_Problem details_
Present an exact copy of each line below.

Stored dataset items
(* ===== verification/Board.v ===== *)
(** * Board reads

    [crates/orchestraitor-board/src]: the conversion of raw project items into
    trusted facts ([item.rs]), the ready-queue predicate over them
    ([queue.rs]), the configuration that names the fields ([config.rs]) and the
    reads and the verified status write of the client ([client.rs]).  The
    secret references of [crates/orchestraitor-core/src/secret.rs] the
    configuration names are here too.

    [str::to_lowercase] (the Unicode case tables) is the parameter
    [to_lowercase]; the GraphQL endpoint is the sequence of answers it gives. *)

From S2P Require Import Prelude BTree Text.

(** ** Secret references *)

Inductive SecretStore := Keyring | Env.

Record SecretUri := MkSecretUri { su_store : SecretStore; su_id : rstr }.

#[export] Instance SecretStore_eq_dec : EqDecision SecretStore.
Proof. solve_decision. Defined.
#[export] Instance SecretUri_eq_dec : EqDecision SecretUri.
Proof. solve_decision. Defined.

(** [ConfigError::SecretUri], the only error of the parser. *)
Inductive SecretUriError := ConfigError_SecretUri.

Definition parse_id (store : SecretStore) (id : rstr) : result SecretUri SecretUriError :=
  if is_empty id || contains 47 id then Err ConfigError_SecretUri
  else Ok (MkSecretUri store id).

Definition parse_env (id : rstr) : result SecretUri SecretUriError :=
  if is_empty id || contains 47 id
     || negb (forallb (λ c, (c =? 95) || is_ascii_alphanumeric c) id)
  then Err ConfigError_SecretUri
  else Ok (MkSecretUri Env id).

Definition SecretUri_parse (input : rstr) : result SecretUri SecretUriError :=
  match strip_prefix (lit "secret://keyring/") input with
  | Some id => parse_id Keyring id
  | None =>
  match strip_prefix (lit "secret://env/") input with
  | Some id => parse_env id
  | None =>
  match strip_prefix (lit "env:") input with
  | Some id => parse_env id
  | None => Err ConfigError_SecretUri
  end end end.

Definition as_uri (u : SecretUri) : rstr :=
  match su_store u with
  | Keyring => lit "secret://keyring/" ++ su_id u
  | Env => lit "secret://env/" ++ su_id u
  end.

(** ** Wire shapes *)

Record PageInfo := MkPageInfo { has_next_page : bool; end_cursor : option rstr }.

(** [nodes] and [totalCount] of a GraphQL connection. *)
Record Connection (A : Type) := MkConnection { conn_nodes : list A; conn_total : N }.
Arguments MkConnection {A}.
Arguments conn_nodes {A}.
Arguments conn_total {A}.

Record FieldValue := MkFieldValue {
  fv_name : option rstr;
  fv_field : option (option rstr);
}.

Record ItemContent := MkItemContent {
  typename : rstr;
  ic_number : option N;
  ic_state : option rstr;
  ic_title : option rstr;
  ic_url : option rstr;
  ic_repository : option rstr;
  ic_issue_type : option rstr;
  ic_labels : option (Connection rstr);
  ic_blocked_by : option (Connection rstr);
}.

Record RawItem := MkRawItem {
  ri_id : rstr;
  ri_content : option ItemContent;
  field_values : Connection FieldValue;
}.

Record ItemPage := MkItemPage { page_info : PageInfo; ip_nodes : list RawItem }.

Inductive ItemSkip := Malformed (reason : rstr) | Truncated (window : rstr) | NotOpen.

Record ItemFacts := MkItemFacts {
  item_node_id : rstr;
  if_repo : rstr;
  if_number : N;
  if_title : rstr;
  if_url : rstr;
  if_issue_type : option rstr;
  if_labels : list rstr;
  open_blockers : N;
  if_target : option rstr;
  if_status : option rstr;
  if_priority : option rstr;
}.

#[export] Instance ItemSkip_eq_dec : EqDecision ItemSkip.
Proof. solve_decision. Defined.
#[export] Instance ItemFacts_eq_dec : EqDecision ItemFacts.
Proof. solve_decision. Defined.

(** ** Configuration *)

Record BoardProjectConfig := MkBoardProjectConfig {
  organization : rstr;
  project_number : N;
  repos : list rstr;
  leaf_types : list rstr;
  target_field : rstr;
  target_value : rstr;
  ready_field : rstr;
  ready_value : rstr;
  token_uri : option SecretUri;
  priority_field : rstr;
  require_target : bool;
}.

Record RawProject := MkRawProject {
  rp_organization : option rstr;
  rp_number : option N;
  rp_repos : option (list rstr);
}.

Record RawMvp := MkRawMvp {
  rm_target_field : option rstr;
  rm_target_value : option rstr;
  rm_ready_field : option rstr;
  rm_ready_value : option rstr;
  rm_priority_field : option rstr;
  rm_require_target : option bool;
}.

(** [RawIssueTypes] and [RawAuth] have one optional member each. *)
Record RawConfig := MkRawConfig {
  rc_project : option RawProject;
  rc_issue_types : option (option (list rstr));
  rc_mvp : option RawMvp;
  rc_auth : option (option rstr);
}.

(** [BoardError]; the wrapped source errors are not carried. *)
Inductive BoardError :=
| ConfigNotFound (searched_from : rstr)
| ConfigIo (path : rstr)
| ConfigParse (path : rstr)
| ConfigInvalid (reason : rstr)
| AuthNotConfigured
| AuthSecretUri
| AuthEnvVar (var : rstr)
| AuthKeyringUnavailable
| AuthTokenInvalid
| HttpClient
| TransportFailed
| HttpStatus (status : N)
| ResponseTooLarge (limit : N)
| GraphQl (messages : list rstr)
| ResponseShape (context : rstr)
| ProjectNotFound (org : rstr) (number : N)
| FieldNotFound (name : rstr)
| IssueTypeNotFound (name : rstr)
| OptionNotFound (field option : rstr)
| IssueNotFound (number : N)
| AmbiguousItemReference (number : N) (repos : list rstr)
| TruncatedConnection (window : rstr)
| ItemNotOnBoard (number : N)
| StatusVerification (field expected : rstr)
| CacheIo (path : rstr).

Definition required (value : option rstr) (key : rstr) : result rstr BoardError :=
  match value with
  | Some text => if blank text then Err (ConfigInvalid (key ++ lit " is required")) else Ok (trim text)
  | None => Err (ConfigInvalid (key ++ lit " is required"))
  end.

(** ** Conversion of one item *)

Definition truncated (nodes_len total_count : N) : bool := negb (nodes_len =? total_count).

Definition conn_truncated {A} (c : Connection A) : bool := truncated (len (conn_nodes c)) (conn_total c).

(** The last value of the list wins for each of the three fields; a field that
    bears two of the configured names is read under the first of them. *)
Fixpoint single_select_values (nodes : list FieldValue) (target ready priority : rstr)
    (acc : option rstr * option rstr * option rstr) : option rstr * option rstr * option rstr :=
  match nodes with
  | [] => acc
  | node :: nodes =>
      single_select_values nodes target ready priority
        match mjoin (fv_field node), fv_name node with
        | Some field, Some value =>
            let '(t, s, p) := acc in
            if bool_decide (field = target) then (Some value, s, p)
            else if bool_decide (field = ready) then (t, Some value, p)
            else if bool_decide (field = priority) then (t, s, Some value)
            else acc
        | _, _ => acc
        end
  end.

_Result_
(* ===== verification/Board.v ===== *)
(** * Board reads

    [crates/orchestraitor-board/src]: the conversion of raw project items into
    trusted facts ([item.rs]), the ready-queue predicate over them
    ([queue.rs]), the configuration that names the fields ([config.rs]) and the
    reads and the verified status write of the client ([client.rs]).  The
    secret references of [crates/orchestraitor-core/src/secret.rs] the
    configuration names are here too.

    [str::to_lowercase] (the Unicode case tables) is the parameter
    [to_lowercase]; the GraphQL endpoint is the sequence of answers it gives. *)

From S2P Require Import Prelude BTree Text.

(** ** Secret references *)

Inductive SecretStore := Keyring | Env.

Record SecretUri := MkSecretUri { su_store : SecretStore; su_id : rstr }.

#[export] Instance SecretStore_eq_dec : EqDecision SecretStore.
Proof. solve_decision. Defined.
#[export] Instance SecretUri_eq_dec : EqDecision SecretUri.
Proof. solve_decision. Defined.

(** [ConfigError::SecretUri], the only error of the parser. *)
Inductive SecretUriError := ConfigError_SecretUri.

Definition parse_id (store : SecretStore) (id : rstr) : result SecretUri SecretUriError :=
  if is_empty id || contains 47 id then Err ConfigError_SecretUri
  else Ok (MkSecretUri store id).

Definition parse_env (id : rstr) : result SecretUri SecretUriError :=
  if is_empty id || contains 47 id
     || negb (forallb (λ c, (c =? 95) || is_ascii_alphanumeric c) id)
  then Err ConfigError_SecretUri
  else Ok (MkSecretUri Env id).

Definition SecretUri_parse (input : rstr) : result SecretUri SecretUriError :=
  match strip_prefix (lit "secret://keyring/") input with
  | Some id => parse_id Keyring id
  | None =>
  match strip_prefix (lit "secret://env/") input with
  | Some id => parse_env id
  | None =>
  match strip_prefix (lit "env:") input with
  | Some id => parse_env id
  | None => Err ConfigError_SecretUri
  end end end.

Definition as_uri (u : SecretUri) : rstr :=
  match su_store u with
  | Keyring => lit "secret://keyring/" ++ su_id u
  | Env => lit "secret://env/" ++ su_id u
  end.

(** ** Wire shapes *)

Record PageInfo := MkPageInfo { has_next_page : bool; end_cursor : option rstr }.

(** [nodes] and [totalCount] of a GraphQL connection. *)
Record Connection (A : Type) := MkConnection { conn_nodes : list A; conn_total : N }.
Arguments MkConnection {A}.
Arguments conn_nodes {A}.
Arguments conn_total {A}.

Record FieldValue := MkFieldValue {
  fv_name : option rstr;
  fv_field : option (option rstr);
}.

Record ItemContent := MkItemContent {
  typename : rstr;
  ic_number : option N;
  ic_state : option rstr;
  ic_title : option rstr;
  ic_url : option rstr;
  ic_repository : option rstr;
  ic_issue_type : option rstr;
  ic_labels : option (Connection rstr);
  ic_blocked_by : option (Connection rstr);
}.

Record RawItem := MkRawItem {
  ri_id : rstr;
  ri_content : option ItemContent;
  field_values : Connection FieldValue;
}.

Record ItemPage := MkItemPage { page_info : PageInfo; ip_nodes : list RawItem }.

Inductive ItemSkip := Malformed (reason : rstr) | Truncated (window : rstr) | NotOpen.

Record ItemFacts := MkItemFacts {
  item_node_id : rstr;
  if_repo : rstr;
  if_number : N;
  if_title : rstr;
  if_url : rstr;
  if_issue_type : option rstr;
  if_labels : list rstr;
  open_blockers : N;
  if_target : option rstr;
  if_status : option rstr;
  if_priority : option rstr;
}.

#[export] Instance ItemSkip_eq_dec : EqDecision ItemSkip.
Proof. solve_decision. Defined.
#[export] Instance ItemFacts_eq_dec : EqDecision ItemFacts.
Proof. solve_decision. Defined.

(** ** Configuration *)

Record BoardProjectConfig := MkBoardProjectConfig {
  organization : rstr;
  project_number : N;
  repos : list rstr;
  leaf_types : list rstr;
  target_field : rstr;
  target_value : rstr;
  ready_field : rstr;
  ready_value : rstr;
  token_uri : option SecretUri;
  priority_field : rstr;
  require_target : bool;
}.

Record RawProject := MkRawProject {
  rp_organization : option rstr;
  rp_number : option N;
  rp_repos : option (list rstr);
}.

Record RawMvp := MkRawMvp {
  rm_target_field : option rstr;
  rm_target_value : option rstr;
  rm_ready_field : option rstr;
  rm_ready_value : option rstr;
  rm_priority_field : option rstr;
  rm_require_target : option bool;
}.

(** [RawIssueTypes] and [RawAuth] have one optional member each. *)
Record RawConfig := MkRawConfig {
  rc_project : option RawProject;
  rc_issue_types : option (option (list rstr));
  rc_mvp : option RawMvp;
  rc_auth : option (option rstr);
}.

(** [BoardError]; the wrapped source errors are not carried. *)
Inductive BoardError :=
| ConfigNotFound (searched_from : rstr)
| ConfigIo (path : rstr)
| ConfigParse (path : rstr)
| ConfigInvalid (reason : rstr)
| AuthNotConfigured
| AuthSecretUri
| AuthEnvVar (var : rstr)
| AuthKeyringUnavailable
| AuthTokenInvalid
| HttpClient
| TransportFailed
| HttpStatus (status : N)
| ResponseTooLarge (limit : N)
| GraphQl (messages : list rstr)
| ResponseShape (context : rstr)
| ProjectNotFound (org : rstr) (number : N)
| FieldNotFound (name : rstr)
| IssueTypeNotFound (name : rstr)
| OptionNotFound (field option : rstr)
| IssueNotFound (number : N)
| AmbiguousItemReference (number : N) (repos : list rstr)
| TruncatedConnection (window : rstr)
| ItemNotOnBoard (number : N)
| StatusVerification (field expected : rstr)
| CacheIo (path : rstr).

Definition required (value : option rstr) (key : rstr) : result rstr BoardError :=
  match value with
  | Some text => if blank text then Err (ConfigInvalid (key ++ lit " is required")) else Ok (trim text)
  | None => Err (ConfigInvalid (key ++ lit " is required"))
  end.

(** ** Conversion of one item *)

Definition truncated (nodes_len total_count : N) : bool := negb (nodes_len =? total_count).

Definition conn_truncated {A} (c : Connection A) : bool := truncated (len (conn_nodes c)) (conn_total c).

(** The last value of the list wins for each of the three fields; a field that
    bears two of the configured names is read under the first of them. *)
Fixpoint single_select_values (nodes : list FieldValue) (target ready priority : rstr)
    (acc : option rstr * option rstr * option rstr) : option rstr * option rstr * option rstr :=
  match nodes with
  | [] => acc
  | node :: nodes =>
      single_select_values nodes target ready priority
        match mjoin (fv_field node), fv_name node with
        | Some field, Some value =>
            let '(t, s, p) := acc in
            if bool_decide (field = target) then (Some value, s, p)
            else if bool_decide (field = ready) then (t, Some value, p)
            else if bool_decide (field = priority) then (t, s, Some value)
            else acc
        | _, _ => acc
        end
  end.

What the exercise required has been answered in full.